A capstone course is used to evaluate these learning outcomes. This course, Senior Exhibition (ART 422), requires the student to create, organize, advertise, and present a professional exhibit. Student performance is evaluated by a faculty panel. The art program has identified indicators for each learning outcome. These indicators are used to assess the extent to which each learning outcome has been met.

The following indicators have been identified for the ability to plan and host an exhibition learning outcome.
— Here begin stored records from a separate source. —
(* ===== verification/LookupProofs.v ===== *)
(** [mmap_lookup]: creating the missing tables of an address keeps the
    invariant and changes no translation.

    [ext] relates the states before and after: the tables already there keep
    their labels, the pages taken from the free list become tables, counters
    and contents of all other pages are untouched, and every address of every
    address space translates as before. *)

From S2P Require Import Prelude Memory Queue Mmu Console Map AllocProofs Walk MapWf.
Import Mmu Map.

Section lookup.
Context {T : Type} `{!Console T, !ConsoleLaws T} (K : Z).
Implicit Types (s : mstate T) (g : ghost).

Record ext s g s' g' : Prop := {
  ext_wf : wf K s' g';
  ext_bld : bld s' = bld s;
  ext_cnt : pages_cnt s' = pages_cnt s;
  ext_lab f l : lab g f = Some l → lab g' f = Some l;
  ext_fl : ∃ new, fl g = new ++ fl g';
  ext_none p : lab g p = None → p ∉ fl g → lab g' p = None;
  ext_refs d : d ∉ fl g → refs s' d = refs s d;
  ext_pins : pins g' = pins g;
  ext_ent f l i : lab g f = Some l → 0 ≤ i < 512 →
    (length (l_path l) = 3%nat ∨ present (entry_at (phys s) f i) = true) →
    entry_at (phys s') f i = entry_at (phys s) f i;
  ext_mem x : lab g (x / 4096) = None → x / 4096 ∉ fl g → phys s' x = phys s x;
  ext_tr r o va : lab g r = Some (Lab o []) →
    translate (phys s') r va = translate (phys s) r va;
  (** an entry only changes from absent to a table of its own tree *)
  ext_keep f l i : lab g f = Some l → 0 ≤ i < 512 →
    entry_at (phys s') f i = entry_at (phys s) f i ∨
    present (entry_at (phys s) f i) = false ∧ present (entry_at (phys s') f i) = true ∧
    lab g' (frame (entry_at (phys s') f i)) = Some (Lab (l_owner l) (l_path l ++ [i]));
  (** the pages that are still free were not touched *)
  ext_frefs d : d ∈ fl g' → refs s' d = refs s d;
  (** and the others hold tables *)
  ext_used d : d ∈ fl g → d ∉ fl g' → is_Some (lab g' d);
}.

Lemma ext_refl s g : wf K s g → ext s g s g.
Proof. intros W. constructor; auto; [by exists []|]. by intros d ? ?. Qed.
  • Creation of a pricelist and method of recording attendance for exhibition.
  • Hanging of exhibition complete with labels recording title and medium for all works.
  • Planning and execution of reception.
  • Mingling and promoting work to potential buyers at reception.

A review of the performance of students in this capstone course for the fall 2000–spring 2005 time period showed that 20% of the enrolled students failed to meet course requirements. Based on this data and informal student feedback, the faculty made revisions to the format and content of upper level courses that are taken prior to enrolling in ART 422. A “creating problem solving” format was introduced into upper-level courses. Students enrolled in these courses are given the opportunity to select a subject or theme they wish explore, formulate a problem statement that addresses what they intend to accomplish with the work, and the creation of the art work. This process prepares students for the senior exhibition. This curriculum revision was implemented fall 2005. Since this time, the percent of students who have not met the competencies in the capstone course has decreased to 14%.